Your instructions
Going down the data below, set down exactly the line with "else if (65" and each line after it through the line with "(String c1 r) =>"; no other lines.

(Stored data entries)
---
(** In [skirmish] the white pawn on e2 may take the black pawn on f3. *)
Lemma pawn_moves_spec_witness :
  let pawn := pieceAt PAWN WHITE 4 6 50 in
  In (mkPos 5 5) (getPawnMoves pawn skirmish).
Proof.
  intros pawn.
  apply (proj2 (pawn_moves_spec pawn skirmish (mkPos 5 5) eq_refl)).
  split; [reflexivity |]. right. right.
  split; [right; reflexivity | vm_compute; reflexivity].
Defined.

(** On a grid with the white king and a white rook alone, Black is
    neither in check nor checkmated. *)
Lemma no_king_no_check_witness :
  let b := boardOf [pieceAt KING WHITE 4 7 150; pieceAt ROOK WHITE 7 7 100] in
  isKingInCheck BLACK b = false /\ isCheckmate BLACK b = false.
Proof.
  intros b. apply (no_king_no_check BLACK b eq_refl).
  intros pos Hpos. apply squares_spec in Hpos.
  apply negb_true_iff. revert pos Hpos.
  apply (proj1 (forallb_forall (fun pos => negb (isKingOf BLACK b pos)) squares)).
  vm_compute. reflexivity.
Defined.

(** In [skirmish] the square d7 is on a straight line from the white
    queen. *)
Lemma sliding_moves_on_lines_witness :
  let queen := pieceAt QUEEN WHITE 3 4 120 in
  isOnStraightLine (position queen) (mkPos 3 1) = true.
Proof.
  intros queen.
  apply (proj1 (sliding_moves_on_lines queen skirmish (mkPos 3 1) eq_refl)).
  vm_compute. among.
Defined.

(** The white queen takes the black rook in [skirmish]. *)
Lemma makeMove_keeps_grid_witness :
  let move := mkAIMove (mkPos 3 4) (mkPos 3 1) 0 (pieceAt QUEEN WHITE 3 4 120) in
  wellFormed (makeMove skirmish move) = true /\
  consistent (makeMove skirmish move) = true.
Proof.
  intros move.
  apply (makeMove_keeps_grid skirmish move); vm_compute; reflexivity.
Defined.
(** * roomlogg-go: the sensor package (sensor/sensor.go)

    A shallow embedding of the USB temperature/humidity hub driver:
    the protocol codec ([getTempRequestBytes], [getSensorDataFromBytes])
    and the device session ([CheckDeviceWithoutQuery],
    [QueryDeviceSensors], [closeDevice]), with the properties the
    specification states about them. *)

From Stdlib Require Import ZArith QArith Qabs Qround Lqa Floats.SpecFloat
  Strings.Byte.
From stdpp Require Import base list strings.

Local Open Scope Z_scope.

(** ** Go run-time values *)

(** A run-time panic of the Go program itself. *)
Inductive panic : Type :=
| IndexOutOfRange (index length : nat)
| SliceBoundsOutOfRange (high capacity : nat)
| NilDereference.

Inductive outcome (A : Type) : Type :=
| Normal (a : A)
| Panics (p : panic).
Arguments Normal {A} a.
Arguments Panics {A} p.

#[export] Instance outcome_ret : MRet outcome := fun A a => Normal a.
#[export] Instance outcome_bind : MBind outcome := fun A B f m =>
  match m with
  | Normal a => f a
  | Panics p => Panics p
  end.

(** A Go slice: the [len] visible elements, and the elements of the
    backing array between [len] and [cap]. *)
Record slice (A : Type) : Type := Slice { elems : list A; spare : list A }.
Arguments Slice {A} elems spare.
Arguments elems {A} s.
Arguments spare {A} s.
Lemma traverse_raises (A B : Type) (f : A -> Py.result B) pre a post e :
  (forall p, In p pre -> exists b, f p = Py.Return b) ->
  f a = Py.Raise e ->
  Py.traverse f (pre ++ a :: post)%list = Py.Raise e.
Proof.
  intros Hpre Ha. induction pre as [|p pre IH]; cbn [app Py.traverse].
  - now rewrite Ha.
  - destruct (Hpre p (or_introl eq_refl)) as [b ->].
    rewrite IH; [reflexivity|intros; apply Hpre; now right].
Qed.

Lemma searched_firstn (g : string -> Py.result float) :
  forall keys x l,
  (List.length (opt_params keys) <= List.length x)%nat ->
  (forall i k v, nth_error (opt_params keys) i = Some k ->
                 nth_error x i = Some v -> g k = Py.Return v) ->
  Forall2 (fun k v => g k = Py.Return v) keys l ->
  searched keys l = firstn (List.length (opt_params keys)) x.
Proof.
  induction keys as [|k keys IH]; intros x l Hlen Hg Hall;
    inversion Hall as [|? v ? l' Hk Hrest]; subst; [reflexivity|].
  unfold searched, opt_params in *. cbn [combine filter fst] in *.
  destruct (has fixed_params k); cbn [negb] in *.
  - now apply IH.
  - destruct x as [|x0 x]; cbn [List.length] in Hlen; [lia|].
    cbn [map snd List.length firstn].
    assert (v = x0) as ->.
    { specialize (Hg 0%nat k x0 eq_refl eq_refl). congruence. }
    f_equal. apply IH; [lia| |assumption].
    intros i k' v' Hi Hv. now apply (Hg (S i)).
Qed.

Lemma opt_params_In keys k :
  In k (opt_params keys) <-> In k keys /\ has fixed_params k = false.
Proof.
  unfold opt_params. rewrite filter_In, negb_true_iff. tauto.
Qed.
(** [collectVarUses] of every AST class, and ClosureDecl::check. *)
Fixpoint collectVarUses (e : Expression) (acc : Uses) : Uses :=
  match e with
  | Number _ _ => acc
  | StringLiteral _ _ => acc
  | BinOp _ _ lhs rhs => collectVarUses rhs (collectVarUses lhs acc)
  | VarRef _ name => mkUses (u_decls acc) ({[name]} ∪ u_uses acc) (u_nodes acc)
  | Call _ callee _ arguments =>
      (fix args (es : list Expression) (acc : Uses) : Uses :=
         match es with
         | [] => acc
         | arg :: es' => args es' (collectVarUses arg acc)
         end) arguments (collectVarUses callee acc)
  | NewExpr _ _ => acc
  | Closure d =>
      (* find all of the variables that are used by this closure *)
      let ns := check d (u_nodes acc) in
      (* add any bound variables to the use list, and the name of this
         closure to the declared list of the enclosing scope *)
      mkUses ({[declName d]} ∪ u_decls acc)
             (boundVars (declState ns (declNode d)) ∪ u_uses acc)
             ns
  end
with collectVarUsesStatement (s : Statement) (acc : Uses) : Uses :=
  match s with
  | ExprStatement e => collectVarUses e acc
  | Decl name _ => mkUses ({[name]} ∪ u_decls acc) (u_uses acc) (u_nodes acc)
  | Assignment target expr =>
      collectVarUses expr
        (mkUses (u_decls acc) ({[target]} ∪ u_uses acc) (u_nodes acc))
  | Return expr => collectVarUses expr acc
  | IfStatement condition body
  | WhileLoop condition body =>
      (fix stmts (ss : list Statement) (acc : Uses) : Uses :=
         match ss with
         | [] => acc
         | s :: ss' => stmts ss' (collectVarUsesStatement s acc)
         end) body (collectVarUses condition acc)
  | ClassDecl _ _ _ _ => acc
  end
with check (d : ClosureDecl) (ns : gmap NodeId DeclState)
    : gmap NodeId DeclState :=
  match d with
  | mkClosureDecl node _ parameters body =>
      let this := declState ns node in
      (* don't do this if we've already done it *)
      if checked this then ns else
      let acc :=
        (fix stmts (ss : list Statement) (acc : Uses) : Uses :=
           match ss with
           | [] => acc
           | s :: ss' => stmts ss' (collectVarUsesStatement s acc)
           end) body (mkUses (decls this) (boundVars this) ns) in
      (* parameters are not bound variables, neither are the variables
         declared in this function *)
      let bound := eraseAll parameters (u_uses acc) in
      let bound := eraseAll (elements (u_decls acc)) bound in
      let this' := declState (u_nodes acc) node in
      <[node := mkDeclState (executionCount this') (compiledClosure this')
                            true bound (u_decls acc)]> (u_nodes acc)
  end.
---
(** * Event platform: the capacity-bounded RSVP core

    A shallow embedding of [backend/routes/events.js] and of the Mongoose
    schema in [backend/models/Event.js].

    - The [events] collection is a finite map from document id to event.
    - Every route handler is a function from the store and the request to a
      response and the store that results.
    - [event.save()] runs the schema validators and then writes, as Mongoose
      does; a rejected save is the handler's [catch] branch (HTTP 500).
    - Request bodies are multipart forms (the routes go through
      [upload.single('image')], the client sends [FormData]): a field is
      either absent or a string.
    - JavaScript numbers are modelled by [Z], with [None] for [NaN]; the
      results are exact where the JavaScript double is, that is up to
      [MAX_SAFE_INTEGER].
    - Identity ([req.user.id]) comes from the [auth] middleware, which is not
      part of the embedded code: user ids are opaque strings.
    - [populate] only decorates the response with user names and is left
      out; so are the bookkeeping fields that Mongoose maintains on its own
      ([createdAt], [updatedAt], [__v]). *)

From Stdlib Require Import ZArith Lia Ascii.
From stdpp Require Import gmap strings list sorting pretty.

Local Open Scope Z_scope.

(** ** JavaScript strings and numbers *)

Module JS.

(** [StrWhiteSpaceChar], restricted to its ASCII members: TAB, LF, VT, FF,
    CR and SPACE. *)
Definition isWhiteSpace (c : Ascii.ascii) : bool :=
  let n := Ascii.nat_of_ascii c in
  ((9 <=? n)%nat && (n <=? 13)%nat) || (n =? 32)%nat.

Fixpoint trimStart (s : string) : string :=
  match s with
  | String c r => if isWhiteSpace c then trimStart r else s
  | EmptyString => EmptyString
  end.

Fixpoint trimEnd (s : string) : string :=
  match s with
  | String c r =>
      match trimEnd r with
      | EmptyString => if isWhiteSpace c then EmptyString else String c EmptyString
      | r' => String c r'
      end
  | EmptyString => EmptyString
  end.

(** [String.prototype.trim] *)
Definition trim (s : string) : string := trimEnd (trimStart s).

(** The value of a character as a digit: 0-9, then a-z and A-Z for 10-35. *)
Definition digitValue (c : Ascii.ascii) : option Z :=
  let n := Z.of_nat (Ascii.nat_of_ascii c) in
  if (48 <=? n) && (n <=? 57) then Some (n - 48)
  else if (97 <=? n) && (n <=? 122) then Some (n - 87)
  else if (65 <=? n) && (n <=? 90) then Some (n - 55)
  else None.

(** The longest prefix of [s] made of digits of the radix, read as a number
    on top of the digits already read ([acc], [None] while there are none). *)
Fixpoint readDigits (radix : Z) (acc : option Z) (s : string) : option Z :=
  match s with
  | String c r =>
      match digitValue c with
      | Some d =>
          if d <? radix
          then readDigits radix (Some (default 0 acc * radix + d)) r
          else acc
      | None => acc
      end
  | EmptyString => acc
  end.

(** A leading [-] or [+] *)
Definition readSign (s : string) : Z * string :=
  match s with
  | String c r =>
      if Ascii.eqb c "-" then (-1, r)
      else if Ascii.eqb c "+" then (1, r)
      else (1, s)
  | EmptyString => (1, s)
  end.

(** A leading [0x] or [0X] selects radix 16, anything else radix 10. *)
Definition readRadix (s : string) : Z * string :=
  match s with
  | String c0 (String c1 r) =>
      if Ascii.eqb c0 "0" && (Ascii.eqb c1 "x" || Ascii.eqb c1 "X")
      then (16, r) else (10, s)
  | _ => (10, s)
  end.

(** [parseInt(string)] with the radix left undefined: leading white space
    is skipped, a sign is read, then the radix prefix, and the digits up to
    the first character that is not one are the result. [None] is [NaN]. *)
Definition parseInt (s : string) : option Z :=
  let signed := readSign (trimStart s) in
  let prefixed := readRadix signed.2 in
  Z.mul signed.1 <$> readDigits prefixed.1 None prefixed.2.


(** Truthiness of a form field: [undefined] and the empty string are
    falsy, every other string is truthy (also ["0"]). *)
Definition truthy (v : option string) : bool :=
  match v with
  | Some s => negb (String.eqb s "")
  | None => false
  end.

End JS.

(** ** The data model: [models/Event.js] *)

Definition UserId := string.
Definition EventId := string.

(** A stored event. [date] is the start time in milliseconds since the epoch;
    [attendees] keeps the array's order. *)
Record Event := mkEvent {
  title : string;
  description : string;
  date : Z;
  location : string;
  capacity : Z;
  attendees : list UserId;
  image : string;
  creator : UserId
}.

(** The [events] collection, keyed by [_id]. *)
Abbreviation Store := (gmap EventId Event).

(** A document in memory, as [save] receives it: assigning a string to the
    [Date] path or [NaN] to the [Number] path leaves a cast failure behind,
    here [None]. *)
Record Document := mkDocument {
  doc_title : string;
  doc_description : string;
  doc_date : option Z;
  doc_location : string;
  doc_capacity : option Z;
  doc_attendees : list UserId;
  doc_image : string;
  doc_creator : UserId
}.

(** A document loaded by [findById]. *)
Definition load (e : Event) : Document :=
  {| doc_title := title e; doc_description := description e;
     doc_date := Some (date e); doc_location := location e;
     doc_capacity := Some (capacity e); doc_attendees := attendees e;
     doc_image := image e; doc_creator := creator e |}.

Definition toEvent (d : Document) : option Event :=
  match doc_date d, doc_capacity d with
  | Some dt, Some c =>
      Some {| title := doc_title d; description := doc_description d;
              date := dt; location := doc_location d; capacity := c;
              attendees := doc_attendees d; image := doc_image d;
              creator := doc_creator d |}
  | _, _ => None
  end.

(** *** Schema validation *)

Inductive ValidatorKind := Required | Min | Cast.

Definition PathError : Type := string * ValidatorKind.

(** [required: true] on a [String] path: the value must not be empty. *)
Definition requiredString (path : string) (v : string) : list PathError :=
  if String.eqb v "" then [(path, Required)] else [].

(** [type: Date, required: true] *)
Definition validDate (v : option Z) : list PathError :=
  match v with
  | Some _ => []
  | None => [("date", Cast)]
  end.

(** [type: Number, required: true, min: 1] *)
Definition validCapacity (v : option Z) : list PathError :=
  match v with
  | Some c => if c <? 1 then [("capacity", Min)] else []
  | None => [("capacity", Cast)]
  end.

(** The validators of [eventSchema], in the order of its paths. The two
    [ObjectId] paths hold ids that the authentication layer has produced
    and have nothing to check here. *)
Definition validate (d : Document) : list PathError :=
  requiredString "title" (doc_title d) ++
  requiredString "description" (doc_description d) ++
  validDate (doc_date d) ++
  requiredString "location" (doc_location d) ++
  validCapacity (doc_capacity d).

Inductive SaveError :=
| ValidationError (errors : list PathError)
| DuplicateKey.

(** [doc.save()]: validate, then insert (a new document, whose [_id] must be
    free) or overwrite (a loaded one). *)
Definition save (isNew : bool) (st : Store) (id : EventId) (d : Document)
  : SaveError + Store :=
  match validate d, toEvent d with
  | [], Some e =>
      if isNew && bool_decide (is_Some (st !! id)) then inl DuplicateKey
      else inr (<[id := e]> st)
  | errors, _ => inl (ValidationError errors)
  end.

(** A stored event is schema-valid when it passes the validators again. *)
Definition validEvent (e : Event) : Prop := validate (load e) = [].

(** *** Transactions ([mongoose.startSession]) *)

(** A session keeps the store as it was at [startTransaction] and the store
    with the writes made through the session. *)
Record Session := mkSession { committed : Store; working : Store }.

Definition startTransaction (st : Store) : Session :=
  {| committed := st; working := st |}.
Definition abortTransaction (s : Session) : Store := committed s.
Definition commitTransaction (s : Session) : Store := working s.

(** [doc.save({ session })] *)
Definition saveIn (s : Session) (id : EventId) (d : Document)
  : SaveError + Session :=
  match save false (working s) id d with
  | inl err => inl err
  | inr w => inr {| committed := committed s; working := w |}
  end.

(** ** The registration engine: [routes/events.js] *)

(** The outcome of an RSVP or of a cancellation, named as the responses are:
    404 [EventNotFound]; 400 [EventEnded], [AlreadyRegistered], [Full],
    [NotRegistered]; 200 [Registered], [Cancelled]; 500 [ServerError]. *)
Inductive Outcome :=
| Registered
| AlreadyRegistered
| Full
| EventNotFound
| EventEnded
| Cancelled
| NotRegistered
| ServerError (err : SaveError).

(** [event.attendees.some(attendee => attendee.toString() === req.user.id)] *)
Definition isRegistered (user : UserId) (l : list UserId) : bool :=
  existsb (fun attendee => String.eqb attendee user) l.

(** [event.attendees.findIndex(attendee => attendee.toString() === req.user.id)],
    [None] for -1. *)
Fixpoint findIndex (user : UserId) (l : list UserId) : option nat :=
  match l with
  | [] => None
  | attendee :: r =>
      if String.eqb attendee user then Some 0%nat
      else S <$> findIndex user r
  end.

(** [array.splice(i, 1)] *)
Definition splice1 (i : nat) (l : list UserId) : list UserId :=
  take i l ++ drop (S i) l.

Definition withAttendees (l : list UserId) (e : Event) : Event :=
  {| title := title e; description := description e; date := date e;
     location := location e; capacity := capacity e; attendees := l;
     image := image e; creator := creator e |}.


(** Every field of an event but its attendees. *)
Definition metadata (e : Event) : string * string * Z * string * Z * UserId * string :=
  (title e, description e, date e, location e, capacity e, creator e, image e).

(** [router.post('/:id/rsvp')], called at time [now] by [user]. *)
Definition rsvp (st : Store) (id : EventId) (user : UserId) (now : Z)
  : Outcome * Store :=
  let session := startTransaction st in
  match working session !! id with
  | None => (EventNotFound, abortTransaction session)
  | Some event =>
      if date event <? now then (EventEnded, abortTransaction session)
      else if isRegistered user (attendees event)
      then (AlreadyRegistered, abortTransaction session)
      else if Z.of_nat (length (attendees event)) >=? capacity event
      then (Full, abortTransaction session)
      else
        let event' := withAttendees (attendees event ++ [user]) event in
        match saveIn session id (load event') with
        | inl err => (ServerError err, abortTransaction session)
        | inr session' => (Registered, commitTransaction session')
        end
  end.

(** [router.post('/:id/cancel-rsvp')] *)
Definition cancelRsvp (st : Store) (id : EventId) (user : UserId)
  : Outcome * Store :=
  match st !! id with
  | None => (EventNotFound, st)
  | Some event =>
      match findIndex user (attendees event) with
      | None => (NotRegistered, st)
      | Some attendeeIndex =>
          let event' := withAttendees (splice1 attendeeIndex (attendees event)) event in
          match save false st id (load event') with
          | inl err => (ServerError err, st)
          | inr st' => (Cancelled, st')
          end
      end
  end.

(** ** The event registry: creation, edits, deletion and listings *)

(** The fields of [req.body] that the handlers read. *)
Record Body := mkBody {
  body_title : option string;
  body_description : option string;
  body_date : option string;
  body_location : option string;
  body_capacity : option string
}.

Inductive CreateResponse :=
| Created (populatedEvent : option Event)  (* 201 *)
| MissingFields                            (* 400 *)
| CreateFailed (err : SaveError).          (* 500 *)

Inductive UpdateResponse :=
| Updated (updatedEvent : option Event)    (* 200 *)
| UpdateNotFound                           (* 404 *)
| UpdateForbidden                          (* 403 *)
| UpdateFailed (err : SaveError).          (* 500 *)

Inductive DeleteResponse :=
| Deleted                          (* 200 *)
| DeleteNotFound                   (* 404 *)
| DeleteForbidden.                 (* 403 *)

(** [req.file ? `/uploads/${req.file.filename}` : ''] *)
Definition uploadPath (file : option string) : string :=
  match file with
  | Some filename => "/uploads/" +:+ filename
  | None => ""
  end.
---
Task response
  else if (65 <=? n) && (n <=? 90) then Some (n - 55)
  else None.

(** The longest prefix of [s] made of digits of the radix, read as a number
    on top of the digits already read ([acc], [None] while there are none). *)
Fixpoint readDigits (radix : Z) (acc : option Z) (s : string) : option Z :=
  match s with
  | String c r =>
      match digitValue c with
      | Some d =>
          if d <? radix
          then readDigits radix (Some (default 0 acc * radix + d)) r
          else acc
      | None => acc
      end
  | EmptyString => acc
  end.

(** A leading [-] or [+] *)
Definition readSign (s : string) : Z * string :=
  match s with
  | String c r =>
      if Ascii.eqb c "-" then (-1, r)
      else if Ascii.eqb c "+" then (1, r)
      else (1, s)
  | EmptyString => (1, s)
  end.

(** A leading [0x] or [0X] selects radix 16, anything else radix 10. *)
Definition readRadix (s : string) : Z * string :=
  match s with
  | String c0 (String c1 r) =>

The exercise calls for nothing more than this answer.